* **EXERCISE GOAL**
Lines to restate from the data below: from the one containing "varies fastest), starting" to the one containing "CrossProduct.countable cs ->", both included. Give them again exactly, and only them.

Saved data entries
Lemma hoare_after_emit {B} (e : event) (k : unit -> M B)
    (Q : result B -> State -> Prop) :
  hoare (fun _ => True) (k tt) Q -> hoare (fun _ => True) (bind (emit e) k) Q.
Proof. intros H s _. unfold bind, emit. now apply H. Qed.

Section Composited.

Variable env : Env.
Variable i : Z.
Hypothesis composed : compose_ok env i = true.
Hypothesis named : mktemp_ok env i = true.
Hypothesis saved : save_png_ok env i = true.

Lemma composite_registers :
  hoare (fun _ => True) (composite env i)
        (fun r s => r = Ok (Some i) /\ registered i s).
Proof.
  intros s _. unfold composite, try_, bind, guard, ret, raise.
  rewrite composed, named, saved. simpl. split; [reflexivity|].
  unfold registered. simpl. apply in_or_app. right. now left.
Qed.

(** The card's file is on the clean-up list when the card is left, whether
    the image was drawn or not, and whether or not the text was accepted. *)
Lemma recto_card_registers grid deck default :
  hoare (fun _ => True) (recto_card env grid deck default true i)
        (fun _ => registered i).
Proof.
  unfold recto_card.
  destruct (front_cell i) as [col row]. destruct (card_xy grid col row) as [x y].
  do 2 apply hoare_after_emit.
  apply (hoare_bind _ _ _ (fun r s => r = Ok (Some i) /\ registered i s)).
  - apply composite_registers.
  - intros s [H _]. discriminate.
  - intros a s [E R]. injection E as ->. revert s R. cbv beta zeta iota.
    match goal with |- forall s, registered i s -> registered i (snd (?m s)) =>
      change (preserves (registered i) m) end.
    walk_registered.
Qed.

End Composited.

Lemma for_each_run {A} (x : A) (l : list A) (body : A -> M unit) (s : State) :
  for_each (x :: l) body s =
  match body x s with
  | (Ok _, s1) => for_each l body s1
  | (Raised, s1) => (Raised, s1)
  end.
Proof. reflexivity. Qed.

Lemma recto_loop_registers env grid deck default i :
  compose_ok env i = true -> mktemp_ok env i = true -> save_png_ok env i = true ->
  forall l s, In i l ->
    fst (for_each l (recto_card env grid deck default true) s) = Ok tt ->
    registered i (snd (for_each l (recto_card env grid deck default true) s)).
Proof.
  intros Hc Hn Hs. induction l as [|x l IH]; intros s Hin Hok; [contradiction|].
  rewrite for_each_run in *.
  destruct (recto_card env grid deck default true x s) as [[[]|] s1] eqn:E;
    [|discriminate].
  destruct Hin as [-> | Hin].
  - apply (preserves_for_each (registered i) l); [intros y; apply recto_card_keeps_registered|].
    pose proof (recto_card_registers env i Hc Hn Hs grid deck default s I) as R.
    now rewrite E in R.
  - now apply IH.
Qed.

Lemma In_range (n i : Z) : 0 <= i < n -> In i (range n).
Proof.
  intros H. unfold range. apply in_map_iff. exists (Z.to_nat i). split.
  - lia.
  - apply in_seq. lia.
Qed.

Lemma bind_run {A B} (m : M A) (k : A -> M B) (s : State) :
  bind m k s =
  match m s with
  | (Ok a, s1) => k a s1
  | (Raised, s1) => (Raised, s1)
  end.
Proof. reflexivity. Qed.

Lemma drawing_registers env cards default i s :
  open_ok env = true ->
  compose_ok env i = true -> mktemp_ok env i = true -> save_png_ok env i = true ->
  0 <= i < NB_CARTES ->
  fst (drawing env cards default true s) = Ok tt ->
  registered i (snd (drawing env cards default true s)).
Proof.
  intros Ho Hc Hn Hs Hi. unfold drawing. rewrite Ho.
  rewrite bind_run. cbn [try_ guard bind ret].
  rewrite bind_run.
  pose proof (recto_loop_registers env compute_grid (cards10 cards) default i
                Hc Hn Hs (range NB_CARTES) s (In_range _ _ Hi)) as R.
  destruct (for_each (range NB_CARTES)
              (recto_card env compute_grid (cards10 cards) default true) s)
    as [[[]|] s1]; [|discriminate].
  intros _. specialize (R eq_refl). cbn [snd] in R. revert s1 R.
  match goal with |- forall s1, registered i s1 -> registered i (snd (?m s1)) =>
    change (preserves (registered i) m) end.
  apply preserves_bind; [apply registered_emit | intros _].
  apply preserves_bind;
    [apply preserves_for_each; intros j; apply verso_card_keeps_registered | intros _].
  apply registered_emit.
Qed.

(** *** The clean-up loop *)

Lemma not_in_filtered (p : path) (l : list path) :
  ~ In p (filter (fun q => negb (q =? p)) l).
Proof.
  intros H. apply filter_In in H as [_ H]. now rewrite Z.eqb_refl in H.
Qed.
(** * mu_log: a minimal leveled logger, embedded from [mu_log.h] / [mu_log.c].

    The development follows the C sources function by function.

    - Values of [mu_log_level_t] and of [int] are integers ([Z]).
    - The file-static [s_logger], the history of calls made to the C
      stream functions ([fputs], [printf], [vprintf]) and the state owned
      by the embedding program are threaded explicitly through a small
      state monad whose second outcome, [Undefined], stands for C
      undefined behaviour (a call through a null function pointer, a
      signed overflow, an out-of-bounds array read).
    - The two build modes selected by [MU_LOG_ENABLE] and
      [MU_LOG_ENABLE_FORMATTED] are the modules [Simple] and
      [Formatted]. *)

From Stdlib Require Import ZArith List String Ascii Bool Lia.
Import ListNotations.

Local Open Scope string_scope.
Local Open Scope list_scope.
Local Open Scope Z_scope.

(* ********************************************************************** *)
(** ** C data: integers, levels and their names *)

(** [int] is 32 bits wide; [size_t] is 64 bits wide (LP64). *)
Definition INT_MIN : Z := - 2 ^ 31.
Definition INT_MAX : Z := 2 ^ 31 - 1.
Definition SIZE_MAX : Z := 2 ^ 64 - 1.
Variable NDEBUG : bool.
Variable cs : list ClassRec.t.
Hypothesis cs_countable : countable cs.

Local Abbreviation ss := (sizes cs).
Local Abbreviation N := (total (sizes cs)).
Local Abbreviation at_tuple := (CrossProduct.at_tuple cs).

Lemma assert_lengths (ix : list Z) :
  length ix = length cs ->
  assert NDEBUG (Nat.eqb (length cs) (length ix)) = Ret tt.
Proof.
  intros ->. unfold assert. rewrite Nat.eqb_refl, orb_true_r. reflexivity.
Qed.

Lemma sizes_length : length ss = length cs.
Proof. unfold sizes. apply length_map. Qed.

Lemma next_first (gids : list GID) :
  CrossProductIterator.next NDEBUG (CrossProductIterator.new cs) gids =
  Ret (true, tuple cs (digits ss 0), at_tuple 0).
Proof.
  unfold CrossProductIterator.next, CrossProductIterator.new,
    CrossProduct.at_tuple. simpl.
  rewrite assert_lengths by apply repeat_length. simpl.
  rewrite digits_zero, sizes_length.
  rewrite gather_tuple; [reflexivity |].
  rewrite <- sizes_length, <- digits_zero.
  apply digits_in_bounds, countable_sizes, cs_countable.
Qed.

Lemma next_step (k : Z) (gids : list GID) :
  0 <= k -> k + 1 < N ->
  CrossProductIterator.next NDEBUG (at_tuple k) gids =
  Ret (true, tuple cs (digits ss (k + 1)), at_tuple (k + 1)).
Proof.
  intros Hk HN. unfold CrossProductIterator.next, CrossProduct.at_tuple. simpl.
  rewrite assert_lengths by (rewrite digits_length; apply sizes_length). simpl.
  rewrite advance_digits by (assumption || lia).
  destruct (Z.ltb_spec (k + 1) N) as [_ | Hbad]; [| lia]. simpl.
  rewrite gather_tuple; [reflexivity |].
  apply digits_in_bounds, countable_sizes, cs_countable.
Qed.

Lemma next_last (k : Z) (gids : list GID) :
  0 <= k -> k + 1 = N ->
  CrossProductIterator.next NDEBUG (at_tuple k) gids =
  Ret (false, gids, at_tuple 0).
Proof.
  intros Hk HN. unfold CrossProductIterator.next, CrossProduct.at_tuple. simpl.
  rewrite assert_lengths by (rewrite digits_length; apply sizes_length). simpl.
  rewrite advance_digits by (assumption || lia).
  destruct (Z.ltb_spec (k + 1) N) as [Hbad | _]; [lia |].
  reflexivity.
Qed.

Lemma calls_S (n : nat) (it : CrossProductIterator.t) (gids : list GID) :
  CrossProductIterator.calls NDEBUG (S n) it gids =
  ('(b, gids', it') ← CrossProductIterator.next NDEBUG it gids;
   rest ← CrossProductIterator.calls NDEBUG n it' gids';
   Ret ((b, gids') :: rest)).
Proof. reflexivity. Qed.

Lemma calls_rest (n : nat) (k : Z) :
  0 <= k -> k + Z.of_nat n + 1 = N ->
  CrossProductIterator.calls NDEBUG (S n) (at_tuple k) (tuple cs (digits ss k)) =
  Ret (map (fun j => (true, tuple cs (digits ss j))) (seqZ (k + 1) (Z.of_nat n))
       ++ [(false, tuple cs (digits ss (N - 1)))]).
Proof.
  revert k. induction n as [| n IH]; intros k Hk HN.
  - simpl. rewrite next_last by lia. simpl.
    replace (N - 1) with k by lia. reflexivity.
  - rewrite calls_S, next_step by lia.
    rewrite bind_Ret. cbv beta iota.
    rewrite IH by lia. rewrite bind_Ret.
    rewrite (seqZ_cons (k + 1) (Z.of_nat (S n))) by lia.
    replace (Z.pred (Z.of_nat (S n))) with (Z.of_nat n) by lia.
    reflexivity.
Qed.

Lemma calls_all (gids : list GID) :
  CrossProductIterator.calls NDEBUG (S (Z.to_nat N))
    (CrossProductIterator.new cs) gids =
  Ret (map (fun k => (true, tuple cs (digits ss k))) (seqZ 0 N)
       ++ [(false, tuple cs (digits ss (N - 1)))]).
Proof.
  assert (HN : 1 <= N) by (apply total_pos, countable_sizes, cs_countable).
  destruct (Z.to_nat N) as [| n] eqn:En; [lia |].
  rewrite calls_S, next_first.
  rewrite bind_Ret. cbv beta iota.
  rewrite calls_rest by lia. rewrite bind_Ret.
  rewrite (seqZ_cons 0 N) by lia.
  replace (Z.pred N) with (Z.of_nat n) by lia.
  reflexivity.
Qed.

End IteratorRuns.

(** C1, as the code has it: for classes of 1 to 65535 glyphs each, the
    first [total] calls of [next] return true and yield the GID tuples of
    the index tuples in colexicographic order (the index of position 0
    varies fastest), starting with the all-zero index tuple; every index
    tuple within bounds is yielded, each once; the call after the last
    tuple returns false and leaves [gids] as it was. *)
Theorem cross_product_colex_once
  (NDEBUG : bool) (cs : list ClassRec.t) (gids : list GID) :
  CrossProduct.countable cs ->
  CrossProductIterator.calls NDEBUG
    (S (Z.to_nat (CrossProduct.total (CrossProduct.sizes cs))))
    (CrossProductIterator.new cs) gids =
  Ret (map (fun k => (true, CrossProduct.tuple cs
                              (CrossProduct.digits (CrossProduct.sizes cs) k)))
           (seqZ 0 (CrossProduct.total (CrossProduct.sizes cs)))
       ++ [(false, CrossProduct.tuple cs
                     (CrossProduct.digits (CrossProduct.sizes cs)
                        (CrossProduct.total (CrossProduct.sizes cs) - 1)))]) /\
  CrossProduct.digits (CrossProduct.sizes cs) 0 = repeat 0 (length cs) /\
  (forall k, CrossProduct.in_bounds (CrossProduct.sizes cs)
               (CrossProduct.digits (CrossProduct.sizes cs) k)) /\
  (forall ix (i : nat) c n,
     CrossProduct.in_bounds (CrossProduct.sizes cs) ix ->
     cs !! i = Some c -> ix !! i = Some n ->
     exists r, ClassRec.glyphs c !! Z.to_nat n = Some r /\
               CrossProduct.tuple cs ix !! i = Some (GlyphRec.gid r)) /\
  (forall ix, CrossProduct.in_bounds (CrossProduct.sizes cs) ix ->
     exists k, 0 <= k < CrossProduct.total (CrossProduct.sizes cs) /\
               CrossProduct.digits (CrossProduct.sizes cs) k = ix) /\
  (forall j k, 0 <= j < k -> k < CrossProduct.total (CrossProduct.sizes cs) ->
     CrossProduct.colex_lt (CrossProduct.digits (CrossProduct.sizes cs) j)
                           (CrossProduct.digits (CrossProduct.sizes cs) k)) /\
  (forall j k, 0 <= j < CrossProduct.total (CrossProduct.sizes cs) ->
               0 <= k < CrossProduct.total (CrossProduct.sizes cs) ->
     CrossProduct.digits (CrossProduct.sizes cs) j =
     CrossProduct.digits (CrossProduct.sizes cs) k -> j = k).
Proof.
  intros Hcs. pose proof (countable_sizes cs Hcs) as Hss.
  split; [apply calls_all, Hcs |].
  split; [rewrite digits_zero; unfold CrossProduct.sizes;
          rewrite length_map; reflexivity |].
  split; [intros k; apply digits_in_bounds, Hss |].
  split; [intros ix i c n; apply tuple_lookup |].
  split; [apply digits_onto |].
  split; [intros j k; apply digits_colex_lt, Hss |].
  intros j k. apply digits_inj, Hss.
Qed.

Lemma cross_product_colex_once_witness :
  CrossProductIterator.calls true 5
    (CrossProductIterator.new
       [CrossProduct.class_of [1; 2]; CrossProduct.class_of [3; 4]]) [] =
  Ret [(true, [1; 3]); (true, [2; 3]); (true, [1; 4]); (true, [2; 4]);
       (false, [2; 4])].
Proof.
  assert (Hcs : CrossProduct.countable
                  [CrossProduct.class_of [1; 2]; CrossProduct.class_of [3; 4]]).
  { unfold CrossProduct.countable.
    repeat constructor; unfold ClassRec.size; simpl; lia. }
  exact (proj1 (cross_product_colex_once true
                  [CrossProduct.class_of [1; 2]; CrossProduct.class_of [3; 4]]
                  [] Hcs)).
Defined.

(** C1, counterexample: over the classes [1 2] and [3 4] the second tuple
    yielded is (2,3), not the (1,4) of lexicographic index order; and after
    the call that returns false the next call returns true again. *)
Lemma cross_product_not_lex_not_final :
  ~ CrossProduct.yields_in_lex_order true
      [CrossProduct.class_of [1; 2]; CrossProduct.class_of [3; 4]] /\
  ~ CrossProduct.false_ever_after true
      [CrossProduct.class_of [1; 2]; CrossProduct.class_of [3; 4]].
Proof.
  split.
  - intros H. specialize (H []). vm_compute in H. discriminate H.
  - intros H.
    assert (E : CrossProductIterator.calls true 6
                  (CrossProductIterator.new
                     [CrossProduct.class_of [1; 2]; CrossProduct.class_of [3; 4]])
                  [] =
                Ret [(true, [1; 3]); (true, [2; 3]); (true, [1; 4]);
                     (true, [2; 4]); (false, [2; 4]); (true, [2; 3])])
      by reflexivity.
    specialize (H 6%nat [] _ E 5%nat true [2; 3]).
    assert (Hb : true = false); [| discriminate Hb].
    apply H; [vm_compute; lia | reflexivity].
Qed.

(** * Further properties of the header *)

(** ** Label kinds *)

Lemma label_high_bits (L n : Z) :
  Label.is_label L -> 16 <= n -> Z.testbit L n = false.
Proof.
  intros HL Hn. rewrite <- (Z.mod_small L (2 ^ 16)) by exact HL.
  apply Z.mod_pow2_bits_high. lia.
Qed.

Lemma clear_ref_mod (L : Z) :
  Label.is_label L -> Label.clear_ref L = L mod 32768.
Proof.
  intros HL. unfold Label.clear_ref. change Label.REF_LAB with (2 ^ 15).
  change 32768 with (2 ^ 15). apply Z.bits_inj'. intros n Hn.
  rewrite Z.land_spec, Z.lnot_spec, Z.pow2_bits_eqb by lia.
  destruct (Z.ltb_spec n 15) as [Hlt | Hge].
  - rewrite Z.mod_pow2_bits_low by lia.
    destruct (Z.eqb_spec 15 n); [lia | apply andb_true_r].
  - rewrite Z.mod_pow2_bits_high by lia.
    destruct (Z.eqb_spec 15 n) as [E | NE]; [apply andb_false_r |].
    rewrite (label_high_bits L n HL) by lia. reflexivity.
Qed.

* **OUTPUT FOR THIS EXERCISE**
    varies fastest), starting with the all-zero index tuple; every index
    tuple within bounds is yielded, each once; the call after the last
    tuple returns false and leaves [gids] as it was. *)
Theorem cross_product_colex_once
  (NDEBUG : bool) (cs : list ClassRec.t) (gids : list GID) :
  CrossProduct.countable cs ->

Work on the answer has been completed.